Active Networks are networks based on programmable network infrastructure. Such networks can be programmed at many levels, including per-user, per-connection, and even per-packet. A major architectural issue in such networks is the tension between flexibility, performance, and security. Many of the same issues that arise in extensible operating systems such as SPIN and the Exokernel also arise in Active Networks. An important additional difficulty is that the resources that must be safely shared are those of an inter-network's routers and bridges, and these resources must be shared among ``users'' that may be as transient as a single packet.
The SwitchWare project is an Active Networking effort that is taking a programming language centric approach to solving these traditionally operating systems problems. As part of our effort, we are designing PLAN (Programming Language for Active Networks) to serve as the basis for light-weight mobile code carried in packets. As with Java for browsers or Modula-3 for SPIN, part of our approach is to use type-safety and garbage collection to guarantee that PLAN programs are pointer-safe and thus can execute in unprotected address spaces without compromising the integrity of other parts of the system. However, PLAN goes beyond pointer safety by providing key aspects of its security mechanisms as part of the language. The central goal is to allow a pure PLAN program to be executed anywhere in the network fabric without the need for authentication. Avoiding both protection and authentication allows the execution of PLAN code to be extremely lightweight.

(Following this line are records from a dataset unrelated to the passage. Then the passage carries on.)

(** The last three attempts, on nodes beyond the depth. *)
Lemma compress_interior h0 h q L M R vm node (ind : bool) : holds h0 h q (L ++ M ++ R) → reads f M vm → M ≠ [] → L ≠ [] → R ≠ [] →
  (ind = false → ∀ a, node = Some a → a ∈ M.*1) →
  post (h ← (if ind then Some h else quicklistCompressNode junk in_data htab0 h node);
        h ← quicklistCompressNode junk in_data htab0 h (first_of M None);
        quicklistCompressNode junk in_data htab0 h (last_of None M)) (λ h', ∃ M', holds h0 h' q (L ++ M' ++ R) ∧ recodes f M M').
Proof using Hin Htab.
  intros H1 Hm HM HL HR Hind.
  assert (∀ h1 M1 a, holds h0 h1 q (L ++ M1 ++ R) → recodes f M M1 → a ∈ M.*1 →
    post (quicklistCompressNode junk in_data htab0 h1 (Some a)) (λ h', ∃ M', holds h0 h' q (L ++ M' ++ R) ∧ recodes f M M')) as Hone.
  { intros h1 M1 a Hh1 Hrec Ha. rewrite <-(recodes_keys _ _ _ Hrec) in Ha. apply list_elem_of_fmap in Ha as ([a' nd] & -> & Ha).
    eapply post_mono; [by eapply compress_mid, recodes_reads|]. intros h2 (M2 & H2 & Hrec2). exists M2. split; [done|]. by etransitivity. }
  assert (post (if ind then Some h else quicklistCompressNode junk in_data htab0 h node)
    (λ h', ∃ M', holds h0 h' q (L ++ M' ++ R) ∧ recodes f M M')) as Hstep1.
  { destruct ind; [by exists M|]. destruct node as [a|]; [|by exists M]. eapply Hone; [done|done|by apply Hind]. }
  call Hstep1. intros h2 (M2 & H2 & Hrec2).
  assert (∃ a, first_of M None = Some a ∧ a ∈ M.*1) as (a & -> & Ha) by (destruct M as [|[a na] M0]; [done|]; exists a; split; [done|by left]).
  call (Hone _ _ _ H2 Hrec2 Ha). intros h3 (M3 & H3 & Hrec3).
  destruct (last_of_cases None M) as [[? _]|(M1 & b & nb & EM1 & ->)]; [congruence|].
  eapply Hone; [done|done|]. rewrite EM1, fmap_app. set_solver.
Qed.

Lemma compress_list_spec h0 h q ns vss node d : holds h0 h q ns → reads f ns vss → ready d ns → compress q = Z.of_nat d →
  (∀ a, node = Some a → a ∈ ns.*1) →
  post (__quicklistCompress junk in_data htab0 h q node) (λ h', ∃ ns', holds h0 h' q ns' ∧ recodes f ns ns' ∧ depth_ok d ns').
Proof using Hin Htab.
  intros H Hr [Hq Hraw] Hd Hnode. unfold __quicklistCompress. pose proof H as [_ _ Hh Ht Hl _ _].
  destruct ns as [|[x nx] ns0] eqn:Ens; [by rewrite Hl; exists []|]. rewrite <-Ens in *.
  assert (1 <= length ns)%nat as Hlen by (rewrite Ens; simpl; lia).
  rewrite (proj2 (Z.eqb_neq _ _)) by (rewrite Hl; unfold zlen; lia).
  assert (∃ A y ny, ns = A ++ [(y, ny)]) as (A & y & ny & Ey).
  { destruct ns as [|[y ny] A _] using rev_ind; [done|]. by exists A, y, ny. }
  rewrite Hh. rewrite Ens at 1. apply post_bind. cbn [first_of post]. pose proof H as Hx. rewrite Ens in Hx.
  next_is (holds_node _ _ _ [] _ _ _ Hx). rewrite Ht. rewrite Ey at 1. rewrite last_of_snoc. apply post_bind. cbn [post].
  pose proof H as Hy. rewrite Ey in Hy. next_is (holds_node _ _ _ _ _ _ _ Hy).
  assert (recompress nx = false) as ->.
  { apply (Hq 0%nat (x, nx)); [by rewrite Ens|]. unfold in_depth. lia. }
  assert (recompress ny = false) as ->.
  { apply (Hq (length A) (y, ny)); [by rewrite Ey, lookup_app_r, Nat.sub_diag|]. rewrite Ey, length_app. simpl. unfold in_depth. lia. }
  cbn [orb]. unfold quicklistAllowsCompression.
  destruct (negb (negb (compress q =? 0)) || (len q <? compress q * 2)) eqn:Hearly.
  - exists ns. split; [done|]. split; [done|]. assert (d = 0 ∨ length ns < 2 * d)%nat as Hs.
    { apply orb_true_iff in Hearly as [E%negb_true_iff%negb_false_iff|E]; zb; [left; lia|right]. rewrite Hl in E. unfold zlen in E. lia. }
    intros i p Hi _. split; [by apply (Forall_lookup_1 _ _ _ _ (Hraw Hs) Hi)|]. apply (Hq i p Hi). apply lookup_lt_Some in Hi. unfold in_depth. lia.
  - apply orb_false_iff in Hearly as [E1%negb_false_iff%negb_true_iff E2]. zb. rewrite Hl in E2. unfold zlen in E2.
    rewrite Hd, Nat2Z.id. assert (holds h0 h q ([] ++ ns ++ [])) as H' by (by rewrite app_nil_r).
    assert (reads f ([] ++ ns ++ []) vss) as Hr' by (by rewrite app_nil_r).
    call (depth_loop_spec h0 q node d h [] ns [] vss false H' Hr'); [done|by rewrite Ens|lia|..].
    + intros i p Hi Hid. apply (Hq i p Hi). unfold in_depth. lia.
    + constructor.
    + intros _ a _. apply not_elem_of_nil.
    + intros [h1 r] (L & M & R & H1 & Hrec & Hset & HLR & HL & Hres). simpl in HL, Hrec. rewrite app_nil_r in Hrec.
      pose proof (recodes_reads _ _ _ _ Hrec Hr) as Hr1.
      destruct r as [[[forward reverse] ind]|]; [|exists (L ++ M ++ R); split_and!; [done|done|apply depth_of_parts; auto; lia]].
      destruct Hres as (HM & -> & -> & Hind). assert (L ≠ [] ∧ R ≠ []) as [HLn HRn] by (destruct L, R; simpl in *; try done; lia).
      apply reads_mid in Hr1 as [vm Hm].
      eapply post_mono; [apply (compress_interior _ _ _ L M R vm node ind H1 Hm HM HLn HRn)|].
      * intros Hf a ->. specialize (Hind Hf a eq_refl). specialize (Hnode a eq_refl).
        rewrite <-(recodes_keys _ _ _ Hrec), !fmap_app in Hnode. rewrite fmap_app in Hind. set_unfold. naive_solver.
      * intros h' (M' & H'' & Hrec'). exists (L ++ M' ++ R). split_and!; [done| |apply depth_of_parts; auto; lia].
        etransitivity; [exact Hrec|]. apply recodes_app; [done|]. by apply recodes_app.
Qed.

(** ** Around one node *)

Lemma depth_ok_replace d A a nd nd' B : depth_ok d (A ++ (a, nd) :: B) →
  (in_depth d (length (A ++ (a, nd) :: B)) (length A) → settled nd → settled nd') → depth_ok d (A ++ (a, nd') :: B).
Proof.
  intros H Hnd i p Hi Hd. assert (length (A ++ (a, nd') :: B) = length (A ++ (a, nd) :: B)) as El by (by rewrite !length_app).
  rewrite El in Hd. destruct (decide (i = length A)) as [->|Hne].
  - rewrite list_lookup_middle in Hi by done. injection Hi as <-. apply Hnd; [done|]. apply (H (length A) (a, nd)); [by apply list_lookup_middle|done].
  - apply (H i p); [|done]. destruct (decide (i < length A)%nat).
    + rewrite lookup_app_l in Hi by lia. by rewrite lookup_app_l by lia.
    + rewrite lookup_app_r in Hi by lia. rewrite lookup_app_r by lia. destruct (i - length A)%nat eqn:E; [lia|done].
Qed.

(** A node that is marked lies between others. *)
Lemma marked_interior d A a nd B : depth_ok d (A ++ (a, nd) :: B) → recompress nd = true →
  A ≠ [] ∧ B ≠ [] ∧ ¬ in_depth d (length (A ++ (a, nd) :: B)) (length A).
Proof.
  intros H Hr. assert (¬ in_depth d (length (A ++ (a, nd) :: B)) (length A)) as Hn.
  { intros Hd. destruct (H _ _ (list_lookup_middle _ _ _ _ eq_refl) Hd) as [_ E]. simpl in E. congruence. }
  rewrite length_app in Hn. simpl in Hn. unfold in_depth in Hn. split_and!; [destruct A; simpl in *; [lia|done]|destruct B; simpl in *; [lia|done]|].
  by rewrite length_app.
Qed.

Lemma reads_node A a nd B vss : reads f (A ++ (a, nd) :: B) vss → ∃ vs, content f nd vs.
Proof. intros (V1 & V2 & _ & H & _)%Forall2_app_inv_l. inversion H; subst. eauto. Qed.

(** What is left of the marks: only a node that must not be compressed keeps its own. *)
Definition unmarked (a : address) (nd : quicklistNode) (ns' : nodes) : Prop :=
  ∀ nd', (a, nd') ∈ ns' → recompress nd' = true → dont_compress nd = true.

Lemma nodup_unique (A B : nodes) a nd nd' : NoDup (A ++ (a, nd) :: B).*1 → (a, nd') ∈ A ++ (a, nd) :: B → nd' = nd.
Proof.
  intros Hn Hin'. apply nodup_middle in Hn as [Hn _]. apply elem_of_app in Hin' as [Hin'|[Hin'|Hin']%elem_of_cons]; [| congruence|];
    destruct Hn; rewrite fmap_app; apply elem_of_app; [left|right]; by apply (list_elem_of_fmap_2 fst) in Hin'.
Qed.

Lemma recompress_marked h0 h q A a nd B vss d : holds h0 h q (A ++ (a, nd) :: B) → reads f (A ++ (a, nd) :: B) vss →
  depth_ok d (A ++ (a, nd) :: B) → recompress nd = true →
  post (quicklistCompressNode junk in_data htab0 h (Some a)) (λ h', ∃ nd', holds h0 h' q (A ++ (a, nd') :: B) ∧ recoded f nd nd' ∧
    depth_ok d (A ++ (a, nd') :: B) ∧ (recompress nd' = true → dont_compress nd = true)).
Proof using Hin Htab.
  intros H Hr Hd Hm. destruct (marked_interior _ _ _ _ _ Hd Hm) as (HA & HB & Hn). destruct (reads_node _ _ _ _ _ Hr) as [vs Hc].
  eapply post_mono; [by apply (compress_spec _ _ _ A a nd B vs H HA HB Hc)|]. intros h' (nd' & H' & Hrec & Hu).
  exists nd'. split_and!; try done. eapply depth_ok_replace; [done|]. by intros Hin'.
Qed.

Lemma compress_at_spec h0 h q A a nd B vss d : holds h0 h q (A ++ (a, nd) :: B) → reads f (A ++ (a, nd) :: B) vss →
  depth_ok d (A ++ (a, nd) :: B) → compress q = Z.of_nat d →
  post (quicklistCompress junk in_data htab0 h q a) (λ h', ∃ ns', holds h0 h' q ns' ∧ recodes f (A ++ (a, nd) :: B) ns' ∧ depth_ok d ns' ∧
    unmarked a nd ns').
Proof using Hin Htab.
  intros H Hr Hd Hcd. unfold quicklistCompress. next_is (holds_node _ _ _ _ _ _ _ H). destruct (recompress nd) eqn:Em.
  - eapply post_mono; [by eapply recompress_marked|]. intros h' (nd' & H' & Hrec & Hd' & Hu). exists (A ++ (a, nd') :: B).
    split_and!; [done|by apply recodes_one|done|]. intros nd2 Hin2. by rewrite (nodup_unique _ _ _ _ _ (hold_nodup _ _ _ _ H') Hin2).
  - eapply post_mono; [apply (compress_list_spec _ _ _ _ _ (Some a) d H Hr (depth_ready _ _ Hd) Hcd)|].
    { intros b [= <-]. rewrite fmap_app. set_solver. }
    intros h' (ns' & H' & Hrec & Hd'). exists ns'. split_and!; try done. intros nd2 Hin2 E2.
    destruct (recodes_split _ _ _ _ _ _ Hrec) as (A' & nd' & B' & -> & _ & (_ & Hm & _) & _).
    rewrite (nodup_unique _ _ _ _ _ (hold_nodup _ _ _ _ H') Hin2) in E2. apply Hm in E2. congruence.
Qed.

Lemma recompress_only_spec h0 h q A a nd B vss d : holds h0 h q (A ++ (a, nd) :: B) → reads f (A ++ (a, nd) :: B) vss →
  depth_ok d (A ++ (a, nd) :: B) →
  post (quicklistRecompressOnly junk in_data htab0 h a) (λ h', ∃ nd', holds h0 h' q (A ++ (a, nd') :: B) ∧ recoded f nd nd' ∧
    depth_ok d (A ++ (a, nd') :: B) ∧ (recompress nd' = true → dont_compress nd = true)).
Proof using Hin Htab.
  intros H Hr Hd. unfold quicklistRecompressOnly. next_is (holds_node _ _ _ _ _ _ _ H). destruct (recompress nd) eqn:Em; [by eapply recompress_marked|].
  exists nd. split_and!; try done. congruence.
Qed.
End Compress.
End QuicklistCompress.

Several key aspects of PLAN's design allow it to avoid the need for authentication. First, PLAN is based on a formal semantics, thus allowing us to formally reason about what PLAN programs can and (more importantly) can not do, both in general and for specific programs. For example, a proof of the type-safety of PLAN allows us to avoid the need for heavy-weight address spaces as mentioned above. A novel aspect of PLAN's semantics is that it is based on the idea of remote execution. Second, because some functionality requires authentication, PLAN provides the ability to make service calls to routines in other languages. These routines can authenticate and thus provide the needed functionality. The interface between PLAN and these service routines is specified in much the same way as a RPC interface. This allows the service routines to be written in a number of different languages, but still provides a well-typed and formally tractable interface to PLAN. The final mechanism is much the same as that used in packet filter programming, which is to say that the expressibility of the language is restricted so that important insecure actions are simply not possible. In particular, by design, PLAN restricts the usage of certain key resources (cycles, memory, and bandwidth) to be bounded and easily controlled.

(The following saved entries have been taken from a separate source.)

(** A node is decompressed, takes one more element and is compressed again. *)
Lemma grow_spec h0 h q X x nx Y VX vx VY use k g v : qinv h0 h q (X ++ (x, nx) :: Y) (VX ++ vx :: VY) use → length VX = length X →
  container nx = PACKED → str_ok v → zlen v <= limit (fill q) →
  (∀ b es, packed (fill q) b es → length es = length vx → (encoding nx = RAW → entry nx = Bytes b) →
    ∃ b', g b = Some b' ∧ packed (fill q) b' (take k es ++ encode_string v :: drop k es)) →
  post (h ← quicklistDecompressNodeForUse junk h (Some x); h ← grow_node h x g; recompressOnly h x) (λ h', ∃ nx',
    qinv h0 h' q (X ++ (x, nx') :: Y) (VX ++ (take k vx ++ v :: drop k vx) :: VY) (use_without use x)).
Proof using Hin Htab.
  intros Hq El Ec Hv Hl Hg. pose proof (qi_holds _ _ _ _ _ _ Hq) as H. destruct (qi_options _ _ _ _ _ _ Hq) as [Hf _]. set (f := fill q) in *.
  destruct (node_facts _ _ _ _ _ _ _ _ _ _ _ Hq El) as (Hct & Hn & Hdc).
  call (decompress_for_use_spec junk f h0 h q X x nx Y vx H Hct). intros h1 (n1 & H1 & Hct1 & Er1 & Hn1 & Ec1 & _ & Hd1 & Hsame).
  destruct (packed_node _ _ _ Hct1 Er1) as (b & es & Ee & Eb & Hpk & Hne & _ & -> & Elen); [congruence|].
  destruct (Hg b es Hpk (eq_sym Elen)) as (b' & Eg & Hpk').
  { intros Er0. by rewrite (Hsame Er0) in Ee. }
  assert (zlen (take k es ++ encode_string v :: drop k es) = zlen es + 1) as Hlen by (unfold zlen; rewrite (Permutation_length (perm_insert k es _)); simpl; lia).
  call (cell_grow f x _ (linked_node h0 q X x Y) (linked_update h0 q X x Y) h1 n1 b b' _ g H1 Ee Eg Hpk').
  { rewrite Hlen, Hn1, Hn. by rewrite strs_zlen. }
  intros h2 (n2 & H2 & Hrf). pose proof (refilled_content _ _ _ _ Hrf Er1 ltac:(congruence)) as Hct2.
  rewrite (strs_insert f) in Hct2 by done. specialize (Hct2 ltac:(by destruct (take k es))). destruct Hrf as [E1 E2 E3 E4 _ _ E5].
  set (vx' := take k (strs es) ++ v :: drop k (strs es)) in *. assert (count n2 = zlen vx') as Hn2.
  { rewrite E5. unfold vx'. rewrite <-(strs_insert f) by done. by rewrite strs_zlen. }
  assert (reads f (X ++ (x, n2) :: Y) (VX ++ vx' :: VY)) as Hr2.
  { pose proof (qi_reads _ _ _ _ _ _ Hq) as Hr. apply Forall2_app_inv in Hr as [? Hr]; [|done]. inversion Hr; subst. apply Forall2_app; [done|]. by constructor. }
  assert (depth_ok (depth q) (X ++ (x, n2) :: Y)) as Hd2.
  { eapply depth_ok_replace; [apply (qi_depth _ _ _ _ _ _ Hq)|]. intros _ [Es1 Es2]. rewrite (Hsame Es1) in *. split; congruence. }
  eapply post_mono; [by apply (recompress_only_spec junk in_data htab0 f Hin Htab h0 h2 q X x n2 Y _ _ H2 Hr2 Hd2)|].
  intros h3 (n3 & H3 & Hrec & Hd3 & Hu3). exists n3. pose proof Hrec as ((_ & Hn3 & _ & Edc) & _ & Hct3 & _).
  constructor; try done; [apply (qi_options _ _ _ _ _ _ Hq)| | |].
  - eapply recodes_reads; [by apply recodes_one|done].
  - pose proof (qi_counts _ _ _ _ _ _ Hq) as Hc. apply Forall2_app_inv in Hc as [? Hc]; [|done]. inversion Hc; subst. apply Forall2_app; [done|]. constructor; [simpl; congruence|done].
  - eapply marks_without; [apply H|apply (qi_marks _ _ _ _ _ _ Hq)|congruence|]. destruct (recompress n3); [|done]. specialize (Hu3 eq_refl). congruence.
Qed.
(** [quicklistRecompressOnly] on the node in use. *)
Lemma release_only_spec h0 h q A a nd B vss : qinv h0 h q (A ++ (a, nd) :: B) vss (Some a) →
  post (recompressOnly h a) (λ h', ∃ nd', qinv h0 h' q (A ++ (a, nd') :: B) vss None ∧ recoded (fill q) nd nd').
Proof using Hin Htab.
  intros Hq. pose proof Hq as [Ho H Hr Hc Hd Hm]. eapply post_mono; [by apply (recompress_only_spec junk in_data htab0 (fill q) Hin Htab h0 h q A a nd B vss _ H Hr Hd)|].
  intros h' (nd' & H' & Hrec & Hd' & Hu). exists nd'. split; [|done]. assert (recodes (fill q) (A ++ (a, nd) :: B) (A ++ (a, nd') :: B)) as Hrec' by (by apply recodes_one).
  constructor; try done; [by eapply recodes_reads|by eapply recodes_counts_ok|].
  assert (dont_compress nd = false) as Hdc by (apply (Hm (a, nd)); rewrite elem_of_app, elem_of_cons; auto). destruct Hrec as ((_ & _ & _ & Ed) & _).
  pose proof (marks_without (Some a) A a nd nd' B (hold_nodup _ _ _ _ H) Hm) as Hm'. unfold use_without in Hm'. rewrite bool_decide_true in Hm' by done.
  apply Hm'; [congruence|]. destruct (recompress nd'); [|done]. specialize (Hu eq_refl). congruence.
Qed.

(** The elements after an insertion; [d] is what was added to the count of the list.  Node
    [a] is still there when the iterator is not reset. *)
Definition inserted h0 q (a : address) (l : list (list Z)) (d : Z) (r : heap * quicklist) : Prop :=
  let '(h', q') := r in ∃ ns' vss', qinv h0 h' q' ns' vss' None ∧ same_options q q' ∧ ql_count q' = ql_count q + d ∧ mjoin vss' = l ∧ (d = 1 → a ∈ ns'.*1).

(** A new element in another node: node [a] keeps its elements. *)
Definition added_beside h0 q (a : address) (vs : list (list Z)) (lA lB : list (list Z)) (r : heap * quicklist) : Prop :=
  let '(h', q') := r in ∃ A' nd' B' VA' VB', qinv h0 h' q' (A' ++ (a, nd') :: B') (VA' ++ vs :: VB') None ∧ length VA' = length A' ∧
    same_options q q' ∧ ql_count q' = ql_count q ∧ mjoin VA' = lA ∧ mjoin VB' = lB.

Section Node.
Context (h0 h : heap) (q : quicklist) (A : nodes) (a : address) (nd : quicklistNode) (B : nodes).
Context (VA : list (list (list Z))) (vs : list (list Z)) (VB : list (list (list Z))) (j : nat) (v : list Z) (after : bool).
Context (Hq : qinv h0 h q (A ++ (a, nd) :: B) (VA ++ vs :: VB) (Some a)) (El : length VA = length A) (Er : encoding nd = RAW).
Context (Hj : (j < length vs)%nat) (Hv : str_ok v).
Let k := cut after j.
Let l := mjoin VA ++ (take k vs ++ v :: drop k vs) ++ mjoin VB.
Let lA := if after then mjoin VA else mjoin VA ++ [v].
Let lB := if after then v :: mjoin VB else mjoin VB.

Lemma beside_inserted r : k = (if after then length vs else 0%nat) → added_beside h0 q a vs lA lB r → inserted h0 q a l 0 r.
Proof using All.
  intros Ek. destruct r as [h' q']. intros (A' & nd' & B' & VA' & VB' & Hq' & _ & Hso & Hc & E1 & E2). eexists _, _. split; [exact Hq'|]. split; [done|]. split; [lia|].
  split; [|done]. rewrite join_middle, E1, E2. unfold l, lA, lB. rewrite Ek. destruct after; [by rewrite firstn_all, drop_all, <-!app_assoc|by rewrite <-!app_assoc].
Qed.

Although PLAN is in a central sense a "language" effort, it does attempt to provide novel solutions to a number of traditional systems problems. Furthermore, in both its design and implementation, PLAN brings notions and constructs that have been developed by the systems community into a language context. We believe that such category crossing approaches are essential to solve the problems that arise in building systems supporting mobile code in demanding environments like Active Networks.